Soil in India is losing its life: Organic carbon levels drop alarmingly

Soil in India is losing its life: Organic carbon levels drop alarmingly

India’s agricultural foundation is under growing pressure, with the very soil that feeds the nation losing its strength and vitality. According to the FAO’s 2024 report, nearly 32 per cent of India’s total land is now degraded, and 25 per cent faces desertification. At the same time, Soil Organic Carbon (SOC)—which is essential for nutrient cycling, water retention, and soil life—has dropped from around 2–3 per cent to just 0.4–0.7 per cent in large areas over the last seven decades. This sharp decline in soil health is silently undermining crop yields, farmer incomes, and our ability to adapt to climate shocks.

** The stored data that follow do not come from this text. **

(** * The m68k architecture binding of the Unicorn engine

    A shallow embedding of [qemu/target/m68k/unicorn.c]: the register
    accessors [reg_read] and [reg_write], the batch dispatchers, the live
    and context entry points, and the lifecycle hooks that touch the
    register file.  State is passed explicitly; a C function that mutates
    through a pointer returns the new state next to its result. *)

From Stdlib Require Import ZArith Lia.
From stdpp Require Import base option list gmap.

Local Open Scope Z_scope.

(** ** Error codes *)

(** [uc_err] is declared in the public header.  This file names two of its
    constants; every other code of the enumeration is kept as
    [UC_ERR_OTHER]. *)
Inductive uc_err : Type :=
  | UC_ERR_OK
  | UC_ERR_ARG
  | UC_ERR_OTHER (code : nat).

(** The C test [if (err)]: true for every code but [UC_ERR_OK], which is 0. *)
Definition err_set (e : uc_err) : bool :=
  match e with
  | UC_ERR_OK => false
  | _ => true
  end.

(** ** Machine integers *)

(** Conversion to [uint32_t]. *)
Definition uint32 (v : Z) : Z := v mod 2 ^ 32.

(** [sizeof(uint32_t)]. *)
Definition sizeof_uint32_t : Z := 4.

(** ** CPU state *)

(** Modelled from the spec: the declaration of [CPUM68KState] is in
    [cpu.h], which is not part of this file.  The fields are the ones the
    accessors name; each is a 4-byte field (spec, section 6), the two
    register banks holding eight of them. *)
Record CPUM68KState : Type := mkEnv {
  aregs : list Z;
  dregs : list Z;
  pc : Z;
  sr : Z
}.

Definition set_aregs (e : CPUM68KState) (l : list Z) : CPUM68KState :=
  mkEnv l (dregs e) (pc e) (sr e).
Definition set_dregs (e : CPUM68KState) (l : list Z) : CPUM68KState :=
  mkEnv (aregs e) l (pc e) (sr e).
Definition set_pc_field (e : CPUM68KState) (v : Z) : CPUM68KState :=
  mkEnv (aregs e) (dregs e) v (sr e).
(** C6 at three hosts. Where OpenAI answers, the loop returns its reply
    after that one call. Where OpenAI raises and Claude answers, Claude's
    reply is returned after a warning. Where the first provider raises and
    the second answers nothing, behind a classifier that is confident of an
    unknown category, the entry point ends in the Error of the fallback
    handler. *)
Lemma providers_in_order_then_error_witness :
  TryMultipleProvidersAsync (host := Demo.quiet) "prompt" "request" (Demo.start 0)
  = (Returns "reply",
     set_trace [EvProvider "OpenAI";
                EvLog LogDebug "Successfully used OpenAI provider" None] (Demo.start 0))
  /\ TryMultipleProvidersAsync (host := second_answers) "prompt" "request" (Demo.start 0)
     = (Returns "second",
        set_trace [EvProvider "OpenAI";
                   EvLog LogWarning "OpenAI provider failed: timeout" None;
                   EvProvider "Claude";
                   EvLog LogDebug "Successfully used Claude provider" None]
          (Demo.start 0))
  /\ exists last w',
      ProcessNaturalLanguageAsync_with (host := Demo.offline) unknown_classifier
        (Some "surprise me") None (Demo.start 0)
      = (Returns (FallbackHandler.HandleExceptionAsync (host := Demo.offline)
                    (InvalidOperationException "All AI providers failed" last)
                    "surprise me"),
         w')
      /\ ProcessingResult.Type_
           (FallbackHandler.HandleExceptionAsync (host := Demo.offline)
              (InvalidOperationException "All AI providers failed" last) "surprise me")
         = ProcessingResultType.Error
      /\ provider_calls (trace w') = ["OpenAI"; "Claude"].
Proof.
  split; [|split].
  - exact (proj1 (proj2 (providers_in_order_then_error (host := Demo.quiet)
                           unknown_classifier))
             "prompt" "request" (Demo.start 0) (Returns (Some "reply")) 0%Z "reply"
             eq_refl eq_refl).
  - exact (proj1 (proj2 (proj2 (providers_in_order_then_error (host := second_answers)
                                  unknown_classifier)))
             "prompt" "request" (Demo.start 0) (Throws (Exception "timeout")) 0%Z
             (Returns (Some "second")) 0%Z "second" eq_refl eq_refl eq_refl eq_refl).
  - refine (proj2 (proj2 (proj2 (proj2
                     (providers_in_order_then_error (host := Demo.offline)
                        unknown_classifier))))
              "surprise me" None "scene" 0%Z (Demo.start 0)
              (fun _ _ _ => eq_refl) (fun _ _ _ => eq_refl) _ _ eq_refl I _ eq_refl).
    + intros Hb. apply IsNullOrWhiteSpace_blank in Hb. discriminate Hb.
    + vm_compute. discriminate.
    + intros key. unfold live_entry. simpl. rewrite lookup_empty. reflexivity.
Defined.

(** ** The negative radius *)

Section NegativeRadius.
Context {Env : Type} `{host : Host Env}.
Import ParameterExtractor SemanticValidator.

Lemma extract_each_nothing (input : string) (names : list string) (parameters : loc)
    (w : World Env) :
  (forall name, In name names -> ExtractParameterAsync input name None = None) ->
  extract_each input names None parameters w = (Returns tt, w).
Proof.
  induction names as [|name rest IH]; intros Hnone; simpl; [reflexivity|].
  unfold bind, ret. cbv beta iota.
  rewrite (Hnone name) by (left; reflexivity).
  apply IH. intros n Hn. apply Hnone. right. exact Hn.
Qed.

(** C2 fails on the code. The radius patterns accept digits only, so "-2"
    is not extracted; the parameters stay empty, validation finds nothing
    wrong, and [ProcessDirectCommand] goes on to [ExecuteWithRetry], whose
    first step is the dispatch. *)
Theorem negative_radius_reaches_dispatch (w : World Env) :
  let input := "create a sphere with radius -2" in
  let template := CommandTemplate.mk "CreateSphere"
                    ["center"; "radius"; "material"; "layer"] None None in
  let intent := IntentResult.mk DirectCommand (Some template) 1 [] in
  ExtractRadius input = None
  /\ ValidateSphereParameters ∅ = ValidationResult.Valid
  /\ ProcessDirectCommand input intent None w
     = ExecuteWithRetry template (length (dicts w)) None
         (set_dicts (dicts w ++ [∅])
            (set_trace (trace w ++ [EvExtractParameters input "CreateSphere";
                                    EvValidateParameters "CreateSphere"]) w)).
Proof.
  intros input template intent.
  split; [vm_compute; reflexivity|]. split; [reflexivity|].
  assert (Hnone : forall name, In name ["center"; "radius"; "material"; "layer"] ->
                               ExtractParameterAsync input name None = None).
  { intros name [<-|[<-|[<-|[<-|[]]]]]; vm_compute; reflexivity. }
  unfold ProcessDirectCommand, ExtractParametersAsync, ValidateParametersAsync.
  cbn [IntentResult.CommandTemplate intent template CommandTemplate.CommandName
       CommandTemplate.Parameters].
  unfold bind at 1, emit at 1. unfold bind at 1. unfold bind at 1, new_dict at 1.
  unfold bind at 1. rewrite (extract_each_nothing _ _ _ _ Hnone).
  run_monad. rewrite lookup_new. simpl.
  unfold set_dicts, set_trace. simpl. rewrite <- app_assoc. reflexivity.
Qed.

If left unaddressed, it could disrupt the country’s food security and weaken rural resilience for years to come.

Degraded soils, threatened food security

Soil degradation is no longer limited to a few regions. Nearly 30 per cent of India’s land—about 115–120 million hectares — is now classified as degraded. In 2019–20, approximately 44 per cent of India’s soils were found deficient in organic carbon, indicating that over half of the cultivated land lacks sufficient organic matter.

Decades of intensive farming have focused heavily on chemical inputs and deep tillage. While these methods brought short-term gains, they have severely harmed long-term soil health. Continuous use of chemical fertilizers, excessive irrigation, and neglect of natural soil-building methods have stripped the land of its organic richness and microbial life.

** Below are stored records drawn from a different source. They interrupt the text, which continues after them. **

(** * Unit Converter API (lec2_flask.py): a shallow embedding and its properties

    The handler [convert] of the Flask service is embedded as a pure function
    from a request (the [is_json] flag and the decoded JSON body) to an
    outcome (the response the handler returns, or the exception it lets
    escape).  Python values are modelled as follows.

    - [float] is IEEE-754 binary64: Rocq's primitive [float], with the
      primitive operations for [*], [/], [+], [-] and [<].
    - [str] is [string], read as a sequence of code points below 256.
    - [int] is [Z]; [dict] literals are association lists in source order,
      looked up by first match.
    - The builtins [float(...)], [round(x, 6)], [str.lower], [str.strip] and
      [sorted] are modelled by the functions of the first two modules. *)

From Stdlib Require Import ZArith QArith Qabs Qpower Lia Lqa Bool List Ascii String.
From Stdlib Require Import Sorting.Sorted Sorting.Permutation.
From Stdlib Require Import PrimFloat SpecFloat FloatOps FloatAxioms.
Import ListNotations.

#[local] Set Warnings "-inexact-float,-register-all".
#[local] Open Scope string_scope.
#[local] Open Scope Z_scope.

(* ------------------------------------------------------------------ *)
(** ** Python [str] methods used by the handler *)

Module PyStr.

Definition code (c : ascii) : Z := Z.of_N (N_of_ascii c).

(** [str.isspace] on one code point below 256: TAB..CR, FS..US, SPACE,
    NEL (0x85) and NBSP (0xA0). *)
Definition is_space (c : ascii) : bool :=
  let n := code c in
  ((9 <=? n) && (n <=? 13)) || ((28 <=? n) && (n <=? 32))
  || (n =? 133) || (n =? 160).

(** [str.lower] on one code point below 256: A..Z and the Latin-1 capitals
    0xC0..0xDE (the multiplication sign 0xD7 excepted) move up by 32. *)
Definition lower_char (c : ascii) : ascii :=
  let n := code c in
  if ((65 <=? n) && (n <=? 90))
     || ((192 <=? n) && (n <=? 222) && negb (n =? 215))
  then ascii_of_N (Z.to_N (n + 32))
  else c.

Fixpoint lower (s : string) : string :=
  match s with
  | EmptyString => EmptyString
  | String c s' => String (lower_char c) (lower s')
  end.

Section Strip.
Variable space : ascii -> bool.

Fixpoint lstrip_by (s : string) : string :=
  match s with
  | EmptyString => EmptyString
  | String c s' => if space c then lstrip_by s' else s
  end.

Fixpoint rstrip_by (s : string) : string :=
  match s with
  | EmptyString => EmptyString
  | String c s' =>
      match rstrip_by s' with
      | EmptyString => if space c then EmptyString else String c EmptyString
      | r => String c r
      end
  end.

Definition strip_by (s : string) : string := rstrip_by (lstrip_by s).
End Strip.

(** [s.strip()]. *)
Definition strip (s : string) : string := strip_by is_space s.

(** [sub in s] for two strings. *)
Definition contains (sub s : string) : bool :=
  match index 0 sub s with
  | Some _ => true
  | None => false
  end.

(** [sorted(l)] for a list of strings (code-point order). *)
Fixpoint insert (x : string) (l : list string) : list string :=
  match l with
  | [] => [x]
  | y :: l' => if String.leb x y then x :: l else y :: insert x l'
  end.

Fixpoint sorted (l : list string) : list string :=
  match l with
  | [] => []
  | x :: l' => insert x (sorted l')
  end.

End PyStr.

(* ------------------------------------------------------------------ *)
(** ** Python [float]: construction and [round(x, 6)] *)

Module PyFloat.

(** Nearest integer to [a / b] ([b > 0]), ties to even. *)
Definition rne_div (a b : Z) : Z :=
  let q := a / b in
  let r := a mod b in
  match 2 * r ?= b with
  | Lt => q
  | Gt => q + 1
  | Eq => if Z.even q then q else q + 1
  end.

(** The binary64 value nearest to [(-1)^s * m * 10^e] (ties to even),
    as correctly rounded decimal-to-binary conversion gives it. *)
Definition of_decimal (s : bool) (m : Z) (e : Z) : spec_float :=
  match m with
  | Zpos p =>
      if 0 <=? e
      then binary_normalize prec emax (cond_Zopp s (m * 10 ^ e)) 0 false
      else SFdiv prec emax (S754_finite s p 0)
                           (S754_finite false (Z.to_pos (10 ^ (- e))) 0)
  | _ => S754_zero s
  end.

(** [float(n)] for an [int]: correctly rounded, [OverflowError] ([None])
    when the rounded value is not finite. *)
Definition of_int (n : Z) : option float :=
  match of_decimal (n <? 0) (Z.abs n) 0 with
  | S754_infinity _ => None
  | sf => Some (SF2Prim sf)
  end.

(** [round(x, 6)]: the exact value of [x] is rounded to the nearest
    multiple of [10^-6] (ties to even) and that decimal is converted back
    to the nearest binary64; zeros, infinities and NaN are returned as
    they are. *)
Definition scaled6 (m : positive) (e : Z) : Z :=
  if 0 <=? e then Zpos m * 1000000 * 2 ^ e
  else rne_div (Zpos m * 1000000) (2 ^ (- e)).

Definition round6 (x : float) : float :=
  match Prim2SF x with
  | S754_finite s m e => SF2Prim (of_decimal s (scaled6 m e) (-6))
  | _ => x
  end.

(** *** [float(s)] for a [str] *)

(** The white space [float] skips at both ends: the ASCII set TAB..CR and
    SPACE, and the non-ASCII spaces NEL and NBSP (the separators FS..US,
    which [str.strip] removes, are not skipped here). *)
Definition is_float_space (c : ascii) : bool :=
  let n := PyStr.code c in
  ((9 <=? n) && (n <=? 13)) || (n =? 32) || (n =? 133) || (n =? 160).

Definition is_digit (c : ascii) : bool :=
  let n := PyStr.code c in (48 <=? n) && (n <=? 57).

Definition digit_val (c : ascii) : Z := PyStr.code c - 48.

(** The rest of a [digitpart ::= digit (["_"] digit)*]: accumulated value,
    number of digits read, unread suffix. *)
Fixpoint digits_tail (s : string) (acc n : Z) : Z * Z * string :=
  match s with
  | String c s' =>
      if is_digit c then digits_tail s' (10 * acc + digit_val c) (n + 1)
      else if Ascii.eqb c "_" then
        match s' with
        | String d s'' =>
            if is_digit d
            then digits_tail s'' (10 * acc + digit_val d) (n + 1)
            else (acc, n, s)
        | EmptyString => (acc, n, s)
        end
      else (acc, n, s)
  | EmptyString => (acc, n, s)
  end.

Definition digitpart (s : string) (acc n : Z) : option (Z * Z * string) :=
  match s with
  | String c s' =>
      if is_digit c
      then Some (digits_tail s' (10 * acc + digit_val c) (n + 1))
      else None
  | EmptyString => None
  end.

(** [number ::= [digitpart] "." digitpart | digitpart ["."]]: mantissa,
    number of fractional digits, unread suffix. *)
Definition number (s : string) : option (Z * Z * string) :=
  match digitpart s 0 0 with
  | Some (ip, _, String "." r) =>
      match digitpart r ip 0 with
      | Some res => Some res
      | None => Some (ip, 0, r)
      end
  | Some (ip, _, r) => Some (ip, 0, r)
  | None =>
      match s with
      | String "." r => digitpart r 0 0
      | _ => None
      end
  end.

Definition sign (s : string) : bool * string :=
  match s with
  | String "-" r => (true, r)
  | String "+" r => (false, r)
  | _ => (false, s)
  end.

(** [exponent ::= ("e" | "E") [sign] digitpart], then end of input. *)
Definition exponent (s : string) : option Z :=
  match s with
  | EmptyString => Some 0
  | String c r =>
      if Ascii.eqb c "e" || Ascii.eqb c "E" then
        let (neg, r') := sign r in
        match digitpart r' 0 0 with
        | Some (e, _, EmptyString) => Some (if neg then - e else e)
        | _ => None
        end
      else None
  end.

Definition of_str (s : string) : option float :=
  let (neg, r) := sign (PyStr.strip_by is_float_space s) in
  let l := PyStr.lower r in
  if String.eqb l "inf" || String.eqb l "infinity"
  then Some (if neg then neg_infinity else infinity)
  else if String.eqb l "nan" then Some nan
  else
    match number r with
    | Some (m, nfrac, r') =>
        match exponent r' with
        | Some e => Some (SF2Prim (of_decimal neg m (e - nfrac)))
        | None => None
        end
    | None => None
    end.

End PyFloat.

(* ------------------------------------------------------------------ *)
(** ** JSON values, dictionaries and responses *)

(** A decoded JSON value, as [request.get_json()] returns it: [None],
    [bool], [int], [float], [str], [list] and [dict]. *)
Inductive json : Type :=
| JNull
| JBool (b : bool)
| JInt (n : Z)
| JFloat (x : float)
| JStr (s : string)
| JList (l : list json)
| JObj (kvs : list (string * json)).

(** [d.get(k)] on an association list; [None] when the key is absent. *)
Fixpoint dict_get {V : Type} (d : list (string * V)) (k : string) : option V :=
  match d with
  | [] => None
  | (k', v) :: d' => if String.eqb k k' then Some v else dict_get d' k
  end.

Definition dict_keys {V : Type} (d : list (string * V)) : list string :=
  map fst d.

(** [float(value)]; [None] stands for the exception the handler catches
    ([TypeError], [ValueError] or [OverflowError]). *)
Definition py_float (value : json) : option float :=
  match value with
  | JBool b => Some (if b then 1%float else 0%float)
  | JInt n => PyFloat.of_int n
  | JFloat x => Some x
  | JStr s => PyFloat.of_str s
  | JNull | JList _ | JObj _ => None
  end.

(** [f in body]; [None] stands for the [TypeError] of a body that is not a
    container. *)
Definition py_in (f : string) (body : json) : option bool :=
  match body with
  | JObj kvs => Some (match dict_get kvs f with Some _ => true | None => false end)
  | JList l =>
      Some (existsb (fun j => match j with
                              | JStr s => String.eqb s f
                              | _ => false
                              end) l)
  | JStr s => Some (PyStr.contains f s)
  | JNull | JBool _ | JInt _ | JFloat _ => None
  end.

Record Response : Type := mkResponse {
  status : Z;
  payload : list (string * json)
}.

Inductive exn : Type := TypeError | AttributeError.

(** What a call of the handler ends in: a response, or an exception that
    the handler does not catch. *)
Inductive outcome : Type :=
| Returned (r : Response)
| Raised (e : exn).

(** What the handler reads of the request: [request.is_json] and the value
    [request.get_json()] decodes the body to. *)
Record Request : Type := mkRequest {
  is_json : bool;
  get_json : json
}.

(* ------------------------------------------------------------------ *)
(** ** The unit registry *)

Definition ALLOWED_UNITS : list (string * string) :=
  [ ("miles", "length");
    ("mile", "length");
    ("mi", "length");
    ("kilometer", "length");
    ("kilometers", "length");
    ("km", "length");
    ("kilometre", "length");
    ("kilometres", "length");
    ("pounds", "weight");
    ("pound", "weight");
    ("lb", "weight");
    ("lbs", "weight");
    ("kilogram", "weight");
    ("kilograms", "weight");
    ("kg", "weight");
    ("celsius", "temperature");
    ("c", "temperature");
    ("fahrenheit", "temperature");
    ("f", "temperature") ].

This crisis extends beyond the fields. As soil health declines, crops lose resilience to pests, diseases, and erratic weather. The nutritional value of food also suffers—posing a hidden threat to public health. Over time, this weakens the very foundation of national food security.

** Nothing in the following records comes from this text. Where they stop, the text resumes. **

(** A file whose method [run] stands before the top-level function of
    the same name. *)
Definition shadow_py : Path := ["/"; "p"; "shadow.py"].
Definition top_run : ast_node :=
  Example.stmt (KFunctionDef "run") 4 5
    [Example.leaf 4; Example.stmt KOther 5 5 [Example.leaf 5]].
Definition class_A : ast_node :=
  Example.stmt (KClassDef "A") 1 3
    [Example.stmt (KFunctionDef "run") 2 3
       [Example.stmt KOther 2 2 [Example.leaf 2];
        Example.stmt KOther 3 3 [Example.leaf 3]]].
Definition shadow_tree : ast_node := Example.stmt KOther 1 5 [class_A; top_run].
Definition shadow_file : py_file :=
  PyFile (Example.text ["class A:"; "    def run(self):"; "        return 1";
                        "def run():"; "    return 2"])
         (Some shadow_tree).
Definition shadow_fs : file_system := {[shadow_py := shadow_file]}.

(** A file with two [from b import ...] statements, one of them nested
    in a function. *)
Definition twice_py : Path := ["/"; "p"; "twice.py"].
Definition twice_tree : ast_node :=
  Example.stmt KOther 1 3
    [Example.stmt (KFunctionDef "late") 1 2
       [Example.leaf 1;
        Example.stmt (KImportFrom (Some "b") ["bar"]) 2 2 [Example.leaf 2]];
     Example.stmt (KImportFrom (Some "b") ["foo"]) 3 3 [Example.leaf 3]].
Definition twice_file : py_file :=
  PyFile (Example.text ["def late():"; "    from b import bar"; "from b import foo"])
         (Some twice_tree).
Definition twice_fs : file_system := {[twice_py := twice_file]}.

End ExampleDefs.

(** X1.  For a file that parses, the modules with an entry in the result
    of [parse_imports_with_names] are exactly the modules that some node
    of the tree imports: by [import M], or by [from M import ...] with a
    module name (a relative [from . import x] has none and adds no
    entry). *)
Theorem parse_imports_keys
    (fs : file_system) (file_path : Path) (f : py_file) (tree : ast_node)
    (M : string) :
  fs !! file_path = Some f →
  ast f = Some tree →
  M ∈ dict_keys (parse_imports_with_names fs file_path)
  ↔ ∃ n, in_tree n tree ∧ imports_module M n.
Proof.
  intros Hf Ht. unfold parse_imports_with_names. rewrite Hf, Ht.
  rewrite fold_visit_keys. split.
  - intros [?%elem_of_nil|(n & Hn & Hm)]; [done|].
    exists n. split; [by apply walk_sound | done].
  - intros (n & Hn & Hm). right. exists n. split; [by apply walk_complete | done].
Qed.

Lemma parse_imports_keys_witness :
  "b" ∈ dict_keys (parse_imports_with_names ExampleDefs.twice_fs ExampleDefs.twice_py)
  ∧ "os" ∉ dict_keys (parse_imports_with_names ExampleDefs.twice_fs
                        ExampleDefs.twice_py).
Proof.
  split.
  - apply (parse_imports_keys ExampleDefs.twice_fs ExampleDefs.twice_py
             ExampleDefs.twice_file ExampleDefs.twice_tree "b");
      [vm_compute; reflexivity | reflexivity |].
    eexists. split.
    + eapply in_tree_child; [right; left | apply in_tree_here].
    + split; [reflexivity | discriminate].
  - apply (bool_decide_unpack _). vm_compute. exact I.
Defined.

(** X2.  For a module that the file imports only through [from M import
    ...] statements, the name list is the concatenation of the names of
    those statements in the order of [ast.walk]: breadth first, so a
    statement nested in a function or class comes after every top-level
    one. *)
Theorem parse_imports_from_names
    (fs : file_system) (file_path : Path) (f : py_file) (tree : ast_node)
    (M : string) :
  fs !! file_path = Some f →
  ast f = Some tree →
  (∀ n, in_tree n tree → ¬ plain_import_of M n) →
  (∃ n, in_tree n tree ∧ imports_module M n) →
  dict_get M (parse_imports_with_names fs file_path)
  = Some (flat_map (from_names M) (walk tree)).
Proof.
  intros Hf Ht Hplain Hsome.
  assert (Hkey : M ∈ dict_keys (parse_imports_with_names fs file_path)).
  { destruct Hsome as (n & Hn & Hm).
    unfold parse_imports_with_names. rewrite Hf, Ht.
    apply fold_visit_keys. right. exists n. split; [by apply walk_complete|done]. }
  destruct (dict_get M (parse_imports_with_names fs file_path)) as [l|] eqn:Hg;
    [|by apply dict_get_None_keys in Hg].
  f_equal.
  assert (Hl : default [] (dict_get M (parse_imports_with_names fs file_path)) = l)
    by (by rewrite Hg).
  rewrite <- Hl. unfold parse_imports_with_names. rewrite Hf, Ht.
  rewrite fold_visit_from_names; [done|].
  apply Forall_forall. intros n Hn. by apply Hplain, walk_sound.
Qed.

Lemma parse_imports_from_names_witness :
  dict_get "b" (parse_imports_with_names ExampleDefs.twice_fs ExampleDefs.twice_py)
  = Some (flat_map (from_names "b") (walk ExampleDefs.twice_tree))
  ∧ flat_map (from_names "b") (walk ExampleDefs.twice_tree) = ["foo"; "bar"].
Proof.
  split; [|vm_compute; reflexivity].
  apply (parse_imports_from_names ExampleDefs.twice_fs ExampleDefs.twice_py
           ExampleDefs.twice_file ExampleDefs.twice_tree "b").
  - vm_compute. reflexivity.
  - reflexivity.
  - intros n Hn%walk_complete Hp.
    vm_compute in Hn.
    repeat (apply elem_of_cons in Hn as [->|Hn];
            [unfold plain_import_of in Hp; simpl in Hp; done|]).
    by apply elem_of_nil in Hn.
  - eexists. split.
    + eapply in_tree_child; [right; left | apply in_tree_here].
    + split; [reflexivity | discriminate].
Defined.

(** X3.  For a file that parses, [extract_function_or_class] returns
    [None] exactly when no node of the tree, at any depth, is a function
    or class definition of the requested name. *)
Theorem extract_function_or_class_None_iff
    (fs : file_system) (file_path : Path) (f : py_file) (tree : ast_node)
    (name : string) :
  fs !! file_path = Some f →
  ast f = Some tree →
  extract_function_or_class fs file_path name = None
  ↔ ∀ n, in_tree n tree → is_def_named name n = false.
Proof.
  intros Hf Ht. unfold extract_function_or_class. rewrite Hf, Ht.
  destruct (List.find (is_def_named name) (walk tree)) as [node|] eqn:Hfind.
  - split; [done|]. intros Hnone.
    apply find_some in Hfind as [Hin Hdef].
    apply list_elem_of_In, walk_sound in Hin.
    rewrite (Hnone node Hin) in Hdef. done.
  - split; [|done]. intros _ n Hn%walk_complete.
    apply list_elem_of_In in Hn.
    exact (find_none _ _ Hfind n Hn).
Qed.

Lemma extract_function_or_class_None_iff_witness :
  extract_function_or_class ExampleDefs.shadow_fs ExampleDefs.shadow_py "walk" = None.
Proof.
  apply (extract_function_or_class_None_iff ExampleDefs.shadow_fs
           ExampleDefs.shadow_py ExampleDefs.shadow_file ExampleDefs.shadow_tree
           "walk");
    [vm_compute; reflexivity | reflexivity |].
  intros n Hn%walk_complete. vm_compute in Hn.
  repeat (apply elem_of_cons in Hn as [->|Hn]; [reflexivity|]).
  by apply elem_of_nil in Hn.
Defined.

(** X4.  Among several definitions of one name, the first top-level one
    is extracted, also when a nested definition of that name (a method,
    an inner function) stands earlier in the file: [ast.walk] yields all
    top-level statements before any nested one. *)
Theorem extract_prefers_top_level
    (fs : file_system) (file_path : Path) (f : py_file) (tree node : ast_node)
    (before after : list ast_node) (name : string) :
  fs !! file_path = Some f →
  ast f = Some tree →
  is_def_named name tree = false →
  node_children tree = before ++ node :: after →
  Forall (λ n, is_def_named name n = false) before →
  is_def_named name node = true →
  extract_function_or_class fs file_path name
  = Some (join LF (node_lines (splitlines (content f)) node)).
Proof.
  intros Hf Ht Hroot Hch Hbefore Hnode.
  unfold extract_function_or_class. rewrite Hf, Ht.
  destruct (walk_top_level tree) as [rest ->]. rewrite Hch.
  simpl. rewrite Hroot. rewrite <- app_assoc.
  assert (Hfind : ∀ l, List.find (is_def_named name) (before ++ l)
                       = List.find (is_def_named name) l).
  { intros l. clear Hch.
    induction Hbefore as [|x before Hx _ IH]; simpl; [done|].
    by rewrite Hx. }
  rewrite Hfind. simpl. by rewrite Hnode.
Qed.

Lemma extract_prefers_top_level_witness :
  extract_function_or_class ExampleDefs.shadow_fs ExampleDefs.shadow_py "run"
  = Some (join LF (node_lines (splitlines (content ExampleDefs.shadow_file))
                     ExampleDefs.top_run))
  ∧ join LF (node_lines (splitlines (content ExampleDefs.shadow_file))
               ExampleDefs.top_run)
    = Example.text ["def run():"] +:+ "    return 2".
Proof.
  split; [|vm_compute; reflexivity].
  apply (extract_prefers_top_level ExampleDefs.shadow_fs ExampleDefs.shadow_py
           ExampleDefs.shadow_file ExampleDefs.shadow_tree ExampleDefs.top_run
           [ExampleDefs.class_A] [] "run").
  - vm_compute. reflexivity.
  - reflexivity.
  - reflexivity.
  - reflexivity.
  - repeat constructor.
  - reflexivity.
Defined.

(** ** Module resolver: what it returns exists and lies in the project *)

Lemma str_rev_app s : ∀ acc, String.rev_app s acc = String.rev s +:+ acc.
Proof.
  unfold String.rev. induction s as [|c s IH]; intros acc; [done|].
  change (String.rev_app s (String c acc) = String.rev_app s (String c "") +:+ acc).
  rewrite (IH (String c acc)), (IH (String c "")). by rewrite str_app_assoc.
Qed.

(** The last field of a string that ends in [.py] ends in [.py]. *)
Lemma split_char_py_last s : ∀ cur,
  ∃ fields lastf,
    split_char_aux "/"%char (s +:+ ".py") cur = fields ++ [lastf +:+ ".py"].
Proof.
  induction s as [|c s IH]; intros cur.
  - exists [], (String.rev cur).
    change (split_char_aux "/"%char ("" +:+ ".py") cur)
      with [String.rev_app cur ".py"].
    by rewrite str_rev_app.
  - change (split_char_aux "/"%char (String c s +:+ ".py") cur)
      with (if Ascii.eqb c "/"%char
            then String.rev cur :: split_char_aux "/"%char (s +:+ ".py") ""
            else split_char_aux "/"%char (s +:+ ".py") (String c cur)).
    destruct (Ascii.eqb c "/"%char).
    + destruct (IH "") as (fields & lastf & ->).
      by exists (String.rev cur :: fields), lastf.
    + apply IH.
Qed.

Lemma py_suffix_is_part (s : string) : s +:+ ".py" ≠ "" ∧ s +:+ ".py" ≠ ".".
Proof.
  split.
  - by destruct s.
  - destruct s as [|c [|c' s]]; [done| |]; intros [=].
Qed.

Lemma parse_rel_path_py_nonempty s : parse_rel_path (s +:+ ".py") ≠ [].
Proof.
  unfold parse_rel_path, split_char.
  destruct (split_char_py_last s "") as (fields & lastf & ->).
  rewrite filter_app, filter_cons_True by apply py_suffix_is_part.
  by destruct (filter _ fields).
Qed.

(** Whether [c] occurs in [s]. *)
Fixpoint str_mem (c : ascii) (s : string) : bool :=
  match s with
  | EmptyString => false
  | String c' s' => Ascii.eqb c' c || str_mem c s'
  end.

Natural farming: The path to regeneration

Our soils are damaged, and repairing them requires a decisive shift in our approach to agriculture. Natural farming is no longer an alternative, it is a necessary transition. It restores balance to the land by replacing chemical inputs with nature-based practices that revive soil life and improve productivity sustainably.

Some simple yet powerful methods include:

  • Organic manure: Enriches the soil with nutrients and improves its texture and moisture retention.
  • Crop rotation: Prevents depletion of specific nutrients, disrupts pest cycles, and enhances biodiversity.
  • Biofertilizers: Utilize beneficial microbes to fix nitrogen, solubilize phosphorus, and boost nutrient availability.
  • Slurry from Compressed Biogas (CBG): Recycles farm waste into a potent soil conditioner, returning essential organic matter to the earth.

In addition, bio-based agricultural inputs such as bio NPK, nitrogen boosters, potassium and phosphorus boosters, along with the use of bio-insecticides and bio-pesticides, are showing immense promise. These natural formulations enhance plant nutrition, restore microbial balance, and improve the soil’s ability to retain organic carbon—all without the environmental damage caused by synthetic chemicals.

These steps not only revive soil health but also contribute to water conservation, reduced pollution, and long-term economic benefits for farmers. Natural farming builds a resilient and regenerative system that serves both people and the planet.

Conclusion

Soil is not just the ground beneath our feet—it is a living, breathing ecosystem that fuels India’s food production, sustains rural livelihoods, and supports environmental stability. Decades of chemical-centric farming have drained this system of its life force. As a result, we now face declining yields, poor nutrition, and rising vulnerability to climate change.

The solution lies in regeneration, not exploitation. Natural farming, supported by bio-based agri-inputs, offers a realistic, science-backed path to recovery. With focused support from policymakers, scientists, farming communities, and informed citizens, even the most degraded soils can be revived.

The future of Indian agriculture depends not just on what we grow, but on how we choose to grow it. Now is the time to act—before the damage becomes too deep to reverse.